Great Book Cover Aesthetics – Using Sref with MidJourney

The title of this blog post sounds rather boring and technical but it is anything but. Over the last week there has been a seismic change with the tool I use to generate images, that I use to design book covers. And it would be remiss of me not to talk to you authors about it. 

So here goes.

But there is a little bit of groundwork to get through before we talk about how powerful Sref is. My favourite new little toy in MidJourney.

We’re definitely travelling very much into the future with this one. So maybe get yourself a futuristic beverage, get comfy, because we’re about to travel into the future of aesthetics. 

Aesthetics: The Medium is the Message

When it comes to book cover design, a lot of the time the medium is the message.

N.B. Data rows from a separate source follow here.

(** * jellyfish-crypto: the elliptic key pair and its DER signature codec

    A shallow embedding of [packages/jellyfish-crypto/src/elliptic.ts]
    together with the DER signature codec it imports from [./der].

    - A [Buffer] is a list of bytes.
    - A JavaScript [throw] (and the rejection of the promise an [async]
      method returns) is the [Throw] case of [outcome].
    - The curve library ['tiny-secp256k1'] is external: its three entry
      points are the fields of a record the key pair is parameterised by,
      and every call to it threads the state of the outside world.
    - Buffers are values. Nothing in [elliptic.ts] writes into a buffer,
      the two fields of the class are [readonly] and no method assigns
      them, so an object of the class is a record that never changes. *)

From Stdlib Require Import List Arith NArith Lia Bool.
From Stdlib Require Import Init.Byte.
From Stdlib Require Strings.Byte Strings.String.
Import ListNotations.

Set Implicit Arguments.

(** ** Buffers *)

Definition Buffer : Type := list byte.

(** [Buffer.alloc(n)]: [n] zero bytes. *)
Definition alloc (n : nat) : Buffer := repeat x00 n.

(** A number stored into one cell of a [Uint8Array] keeps its low 8 bits. *)
Definition byte_of_nat (n : nat) : byte :=
  match Byte.of_nat (n mod 256) with
  | Some b => b
  | None => x00
  end.

(** [(b & 0x80) !== 0] *)
Definition high_bit (b : byte) : bool :=
  negb (N.eqb (N.land (Byte.to_N b) 128) 0).

Definition is_zero (b : byte) : bool := Byte.eqb b x00.

(** The unsigned big-endian number a buffer denotes. *)
Definition be_to_N (b : Buffer) : N :=
  fold_left (fun acc x => (acc * 256 + Byte.to_N x)%N) b 0%N.

(** ** Errors and outcomes *)

(** Why [DERSignature.decode] refuses a buffer: one reason per step of the
    validation sequence. *)
Inductive der_reason : Type :=
| ExpectedSequence        (* first byte is not 0x30 *)
| InvalidSequenceLength   (* declared total length <> bytes remaining *)
| ExpectedInteger         (* 0x02 tag missing *)
| IntegerLengthTooLong    (* integer runs past the end of the buffer *)
| IntegerLengthZero       (* integer has no byte *)
| IntegerNegative         (* high bit set without the padding byte *)
| IntegerExcessivePadding (* leading 0x00 that the sign does not need *)
| TrailingBytes           (* bytes left after s *)
| IntegerTooLong.         (* more than 32 bytes once unpadded *)

Inductive error : Type :=
| InvalidLength
| MalformedSignature (reason : der_reason)
| InvalidPrivateKey             (* new Error('point at infinity') *)
| ExternalError (msg : String.string). (* whatever 'tiny-secp256k1' throws *)

Inductive outcome (A : Type) : Type :=
| Ok (a : A)
| Throw (e : error).
Arguments Ok {A} a.
Arguments Throw {A} e.
(** The same, leaving the characters of [dropped] out of account. *)
Definition covers_input_but (dropped : list ascii) (text : str)
    (chunks : list str) : Prop :=
  without dropped text `sublist_of` without dropped (concat chunks).

(** ** Scores and records *)

(** Two scores are tied when neither is below the other. *)
Definition tied {S : Type} (lt : S → S → bool) (a b : S) : bool :=
  negb (lt a b) && negb (lt b a).

(** [x] is not below [y]: [x] may stand before [y] in descending order. *)
Definition not_below {A S : Type} (key : A → S) (lt : S → S → bool)
    (x y : A) : Prop :=
  lt (key x) (key y) = false.

(** The record held for [key]: its vector and, when there is one, its
    metadata. *)
Definition record {Vector Value : Type} (self : VectorDatabase.t Vector Value)
    (key : string) : option (Vector * option (gmap string Value)) :=
  match PyDict.get (VectorDatabase.vectors self) key with
  | Some vector => Some (vector, VectorDatabase.metadata self !! key)
  | None => None
  end.

(** A store with integer vectors: a, b, c inserted in this order, only a
    with metadata. *)
Definition sample_store : VectorDatabase.t Z string :=
  VectorDatabase.insert
    (VectorDatabase.insert
       (VectorDatabase.insert VectorDatabase.init "a" 1
          (Some {[ "source" := "doc_a" ]}))
       "b" 3 None)
    "c" 1 None.

(** ** Scores with NaN *)

(** Scores that are numbers or NaN ([None]); as for floats, [<] is
    false as soon as one side is NaN. *)
Definition nan_lt (a b : option Z) : bool :=
  match a, b with
  | Some x, Some y => x <? y
  | _, _ => false
  end.

(** A measure that, like the cosine, has no number to give for the zero
    vector. *)
Definition nan_measure (query vector : Z) : option Z :=
  if vector =? 0 then None else Some (query * vector).

(** A store in which b holds the zero vector. *)
Definition nan_store : VectorDatabase.t Z string :=
  VectorDatabase.insert
    (VectorDatabase.insert
       (VectorDatabase.insert VectorDatabase.init "a" 1 None)
       "b" 0 None)
    "c" 2 None.

(** ** Windows, chunks and stores of the further properties *)

(** The first window followed by every later window without its first
    [overlap] characters. *)
Definition without_overlaps (overlap : nat) (windows : list str) : str :=
  match windows with
  | [] => []
  | w :: rest => w ++ concat (map (drop overlap) rest)
  end.

(** [r] is a value, not an exception, and the value satisfies [P]. *)
Definition returns {A : Type} (r : result A) (P : A → Prop) : Prop :=
  ∃ a, r = Ok a ∧ P a.

(** The metadata that [split_texts_with_metadata] pairs with the texts. *)
Definition paired_metadatas {O : Type} (texts : list str)
    (metadatas : option (list (gmap string (Chunk.value O))))
  : list (gmap string (Chunk.value O)) :=
  match metadatas with
  | None => map (fun i => {[ "source" := Chunk.PyStr (Chunk.document_name i) ]})
              (seq 0 (length texts))
  | Some given => given
  end.

(** The chunk built from the piece [chunk], number [chunk_idx] of
    [chunks], and the metadata of its text. *)
Definition chunk_of {O : Type} (meta : gmap string (Chunk.value O))
    (chunks : list str) (chunk_idx : nat) (chunk : str) : Chunk.t O :=
  Chunk.mk chunk
    (<["total_chunks" := Chunk.PyInt (len chunks)]>
       (<["chunk_index" := Chunk.PyInt (Z.of_nat chunk_idx)]> meta)).

(** Chunk [c] holds its place [i] among the [n] chunks of its text. *)
Definition indexed_in_total {O : Type} (c : Chunk.t O) : Prop :=
  ∃ i n : Z,
    Chunk.metadata c !! "chunk_index" = Some (Chunk.PyInt i)
    ∧ Chunk.metadata c !! "total_chunks" = Some (Chunk.PyInt n)
    ∧ 0 <= i < n.

(** Chunk [c] was cut by [split] from one of [texts] and carries the
    metadata paired with that text under every key but the two that
    number the chunks. *)
Definition comes_from {O : Type} (split : str → result (list str))
    (texts : list str) (metadatas : list (gmap string (Chunk.value O)))
    (c : Chunk.t O) : Prop :=
  ∃ (j : nat) text meta chunks,
    texts !! j = Some text
    ∧ metadatas !! j = Some meta
    ∧ split text = Ok chunks
    ∧ Chunk.text c ∈ chunks
    ∧ ∀ key, key ≠ "chunk_index" → key ≠ "total_chunks" →
        Chunk.metadata c !! key = meta !! key.

(** A non-empty run of consecutive pieces of [splits], joined. *)
Definition joined_run (separator : str) (splits : list str) (c : str)
  : Prop :=
  ∃ before run after,
    splits = before ++ run ++ after ∧ run ≠ [] ∧ c = join separator run.

(** The stores that [__init__] and [insert] can produce. *)
Inductive built {Vector Value : Type} : VectorDatabase.t Vector Value → Prop :=
  | built_init : built VectorDatabase.init
  | built_insert self key vector meta :
      built self → built (VectorDatabase.insert self key vector meta).

(** ** Sample splitters, texts and chunks *)

Definition sample_character_splitter : CharacterTextSplitter.t :=
  CharacterTextSplitter.mk 4 1.

Definition sample_recursive_splitter : RecursiveTextSplitter.t :=
  RecursiveTextSplitter.mk 10 6 RecursiveTextSplitter.default_separators.

Definition sample_texts : list str := [s "abcdefghij"; s "xyz"].

Definition sample_metadatas : list (gmap string (Chunk.value Empty_set)) :=
  [ {[ "source" := Chunk.PyStr "a.txt" ]};
    <["num_pages" := Chunk.PyInt 2]> {[ "source" := Chunk.PyStr "b.txt" ]} ].

Definition sample_chunk_b : VectorDatabase.text_chunk string :=
  VectorDatabase.mk_text_chunk "b" {[ "source" := "doc_b" ]}.

Definition sample_chunks : list (VectorDatabase.text_chunk string) :=
  [ VectorDatabase.mk_text_chunk "x" {[ "source" := "doc_x" ]}; sample_chunk_b ].

(** ** Pieces, chunks and what the chunks hold *)

(** [x] is a contiguous part of [y]. *)
Definition part_of (x y : str) : Prop := ∃ before after, y = before ++ x ++ after.











(** One line of three sentences, longer than 10 characters. *)
Definition sentences_text : str := s "aaaa. bbbb. cccccccc".

(** * Properties of the splitters *)

(** ** Constructors *)

Section Constructors.
Import RecursiveTextSplitter.

Lemma init_ok chunk_size chunk_overlap separators :
  chunk_overlap < chunk_size →
  init chunk_size chunk_overlap separators
  = Ok (mk chunk_size chunk_overlap (separators_or_default separators)).
Proof.
  intros Hlt. unfold init.
  destruct (Z.gtb_spec chunk_size chunk_overlap); [done | lia].
Qed.

(** A splitter that was built has at least one separator, so [split]
    never comes to the [return [text]] that follows its loop. *)
Lemma init_separators_nonempty chunk_size chunk_overlap separators self :
  init chunk_size chunk_overlap separators = Ok self →
  ∃ first rest, RecursiveTextSplitter.separators self = first :: rest.
Proof.
  unfold init. destruct (_ >? _); [| done]. intros [= <-]. simpl.
  destruct separators as [[| first rest] |]; by eexists _, _.
Qed.

(** The first separator is the one used when none of its pieces is above
    [chunk_size]. *)
Lemma split_with_first_fits chunk_size chunk_overlap separator rest text :
  max_len_or_0 (_split_text_with_separator text separator) <= chunk_size →
  split_with chunk_size chunk_overlap (separator :: rest) text
  = Ok (_merge_splits (mk chunk_size chunk_overlap (separator :: rest))
          (_split_text_with_separator text separator) separator).
Proof.
  intros Hfits. cbn [split_with].
  destruct (Z.leb_spec (max_len_or_0 (_split_text_with_separator text separator))
              chunk_size); [done | lia].
Qed.
End Constructors.

(** C6: building either splitter with [chunk_overlap >= chunk_size]
    raises at once, whatever the two sizes and the separator list: the
    assertion of [__init__] fails and no splitter object is returned, so
    the sizes are never adjusted silently. *)
Theorem init_rejects_overlap_ge_size (chunk_size chunk_overlap : Z)
    (separators : option (list str)) :
  chunk_overlap >= chunk_size →
  CharacterTextSplitter.init chunk_size chunk_overlap
    = Raise (AssertionError assert_msg)
  ∧ RecursiveTextSplitter.init chunk_size chunk_overlap separators
    = Raise (AssertionError assert_msg).
Proof.
  intros Hge.
  unfold CharacterTextSplitter.init, RecursiveTextSplitter.init.
  destruct (Z.gtb_spec chunk_size chunk_overlap); [lia | done].
Qed.

Lemma init_rejects_overlap_ge_size_witness :
  CharacterTextSplitter.init 100 100 = Raise (AssertionError assert_msg)
  ∧ RecursiveTextSplitter.init 100 100 None = Raise (AssertionError assert_msg).
Proof. apply (init_rejects_overlap_ge_size 100 100 None). lia. Defined.

(** ** [CharacterTextSplitter.split] *)

Section Windows.
Import CharacterTextSplitter.

Lemma range_len_from_0 stop step :
  0 < step → 0 <= stop →
  range_len 0 stop step = (stop + step - 1) / step.
Proof.
  intros Hstep Hstop. unfold range_len.
  destruct (Z.ltb_spec 0 step); [| lia].
  destruct (Z.ltb_spec 0 stop).
  - replace (stop + step - 1) with (stop - 0 - 1 + 1 * step) by lia.
    rewrite Z.div_add by lia. lia.
  - assert (stop = 0) as -> by lia.
    symmetry. apply Z.div_small. lia.
Qed.

Lemma range_from_0_lookup stop step idx (i : nat) x :
  0 < step → 0 <= stop →
  range 0 stop step = Ok idx → idx !! i = Some x →
  x = Z.of_nat i * step ∧ x < stop.
Proof.
  intros Hstep Hstop. unfold range.
  destruct (Z.eqb_spec step 0); [lia |].
  intros [= <-] Hi.
  apply list_lookup_fmap_Some in Hi as (k & -> & Hk).
  apply lookup_seq in Hk as [-> Hlt]. simpl in *.
  split; [lia |].
  rewrite range_len_from_0 in Hlt by done.
  assert (Z.of_nat i < (stop + step - 1) / step) as Hi by lia.
  assert (Z.of_nat i + 1 <= (stop + step - 1) / step) as Hi' by lia.
  assert (step * ((stop + step - 1) / step) <= stop + step - 1)
    by (apply Z.mul_div_le; lia).
  nia.
Qed.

But what do I mean by that?

Let’s break down what a book cover actually consists of. 

It’s very easy to think in terms of the subject on a book cover, for example it’s really easy to say something like ‘there’s a knight standing in a forest’ on the book cover, but there is a lot more that’s going on with an image.

Things we can break down.

Things that convey tone.

Things that will always speak to a potential reader, other information that we need to consider, when designing a book cover.

So I would split off the information into probably two very simple categories. Something like this:

So you can think of these things as the stuff on the cover (the subject) and the way you present the stuff (the aesthetics).

If you’ve read my earlier essay: What Makes a Book Cover Intriguing, you’ll know that any good book needs to hit that sweet spot between what people have seen a thousand times before and what is new! That blog post is a bit of a long one, about 25-30 minutes to read, but it’s well worth becoming acquainted with that information

But one thing that I say in that essay (near the end) is you can easily achieve this ‘intrigue’ by being playful with the aesthetics. You don’t want to confuse potential readers by sending out the wrong signals about your book, but you do have wiggle room to be different.

What do I mean by that? Let me explain. 

You can go and look through any category on Amazon books and find the sort of cover presented in the same aesthetic over and over again in each category with the same sort of aesthetic. 

You know the drill; all horror covers will be moody or grungy or blurry, all thriller books will feel muted and desolate, all rom coms will be presented as twee and cute simple vector graphics. Etc. Etc.

They are aesthetic tropes that work. And they work because they convey a message about the book. And the thing I hear and read a lot in ‘The Cult of Self-publishing’ is stick to the tropes, don’t confuse the reader. You will sell more books. And to that, I say poppycock.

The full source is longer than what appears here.